(ASSIGNMENT): Work out how many lines below contain the word "Definition", then give that number alone.

Top of EXTRACTED INFORMATION

(** C18: every message other than a join is forwarded by the contract of
    spec 4.2: the directory is unchanged, at most one message is delivered,
    and a message reaches [t] exactly when [t] is connected and is the
    addressee, with the sender as [from] and the payload unchanged. *)
Theorem relay_forwards from m sv :
  (∀ email room, m ≠ RoomJoin email room) →
  (handle_c2s from m sv).1 = sv ∧ length (handle_c2s from m sv).2 ≤ 1 ∧
  ∀ t m', (t, m') ∈ (handle_c2s from m sv).2 ↔ t ∈ sv.(sv_connected) ∧ relayed from m t m'.
Proof.
  intros Hm. assert ((handle_c2s from m sv) = (sv, deliver sv (route from m))) as ->
    by (destruct m; [exfalso; by eapply Hm| ..]; done).
  simpl. split_and!; [done| |].
  - destruct (route from m) as [[t m']|]; simpl; [case_decide|]; simpl; lia.
  - intros t m'. rewrite <- route_relayed. destruct (route from m) as [[t0 m0]|]; simpl.
    + case_decide; rewrite ?list_elem_of_singleton, ?elem_of_nil; naive_solver.
    + rewrite elem_of_nil. naive_solver.
Qed.

(** ** The scenario of spec 8, on the relay: A (1) and B (2) join room
    ["42"]; A's [user:call], as its room page emits it, reaches B. *)

Definition demo_sv0 : server := connect 2 (connect 1 empty_server).
Definition demo_sv1 : server := (handle_c2s 1 (RoomJoin "a@x" "42") demo_sv0).1.
Definition demo_sv2 : server := (handle_c2s 2 (RoomJoin "b@x" "42") demo_sv1).1.
Definition demo_sv3 : server := connect 3 demo_sv2.
Definition demo_call : c2s :=
  match cl_outbox demo_called with [m] => m | _ => RoomJoin "" "" end.


Lemma join_full_rejected_witness :
  lookupRoom 3 demo_sv3 ≠ Some "42" ∧ length (occupants "42" demo_sv3) = 2 ∧
  handle_c2s 3 (RoomJoin "c@x" "42") demo_sv3 = (demo_sv3, []).
Proof.
  assert (H1 : lookupRoom 3 demo_sv3 ≠ Some "42") by (vm_compute; discriminate).
  assert (H2 : length (occupants "42" demo_sv3) = 2) by (vm_compute; reflexivity).
  split_and!; [exact H1|exact H2|exact (join_full_rejected 3 "c@x" "42" demo_sv3 H1 H2)].
Defined.

Lemma join_announces_witness :
  lookupRoom 2 demo_sv1 ≠ Some "42" ∧ length (occupants "42" demo_sv1) < 2 ∧
  (handle_c2s 2 (RoomJoin "b@x" "42") demo_sv1).2 =
    [(2, RoomJoined "b@x" "42"); (1, UserJoined "b@x" 2)].
Proof.
  assert (H1 : lookupRoom 2 demo_sv1 ≠ Some "42") by (vm_compute; discriminate).
  assert (H2 : length (occupants "42" demo_sv1) < 2) by (vm_compute; lia).
  split_and!; [exact H1|exact H2|].
  destruct (join_announces 2 "b@x" "42" demo_sv1 H1 H2) as [-> _].
  vm_compute; reflexivity.
Defined.

Lemma relay_forwards_witness :
  (∀ email room, demo_call ≠ RoomJoin email room) ∧
  (1, IncomingCall 2 demo_offer) ∉ (handle_c2s 1 demo_call demo_sv2).2 ∧
  (2, IncomingCall 1 demo_offer) ∈ (handle_c2s 1 demo_call demo_sv2).2.
Proof.
  assert (Hm : ∀ email room, demo_call ≠ RoomJoin email room)
    by (intros ??; vm_compute; discriminate).
  destruct (relay_forwards 1 demo_call demo_sv2 Hm) as (_ & _ & Hd).
  split_and!; [exact Hm| rewrite Hd; intros [_ Hr]; inversion Hr |].
  apply Hd. split; [vm_compute; set_solver|].
  assert (E : demo_call = UserCall (Some 2) demo_offer) by (vm_compute; reflexivity).
  rewrite E. constructor.
Defined.

End Relay.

Bottom of EXTRACTED INFORMATION

(ANSWER TO THIS EXERCISE): 5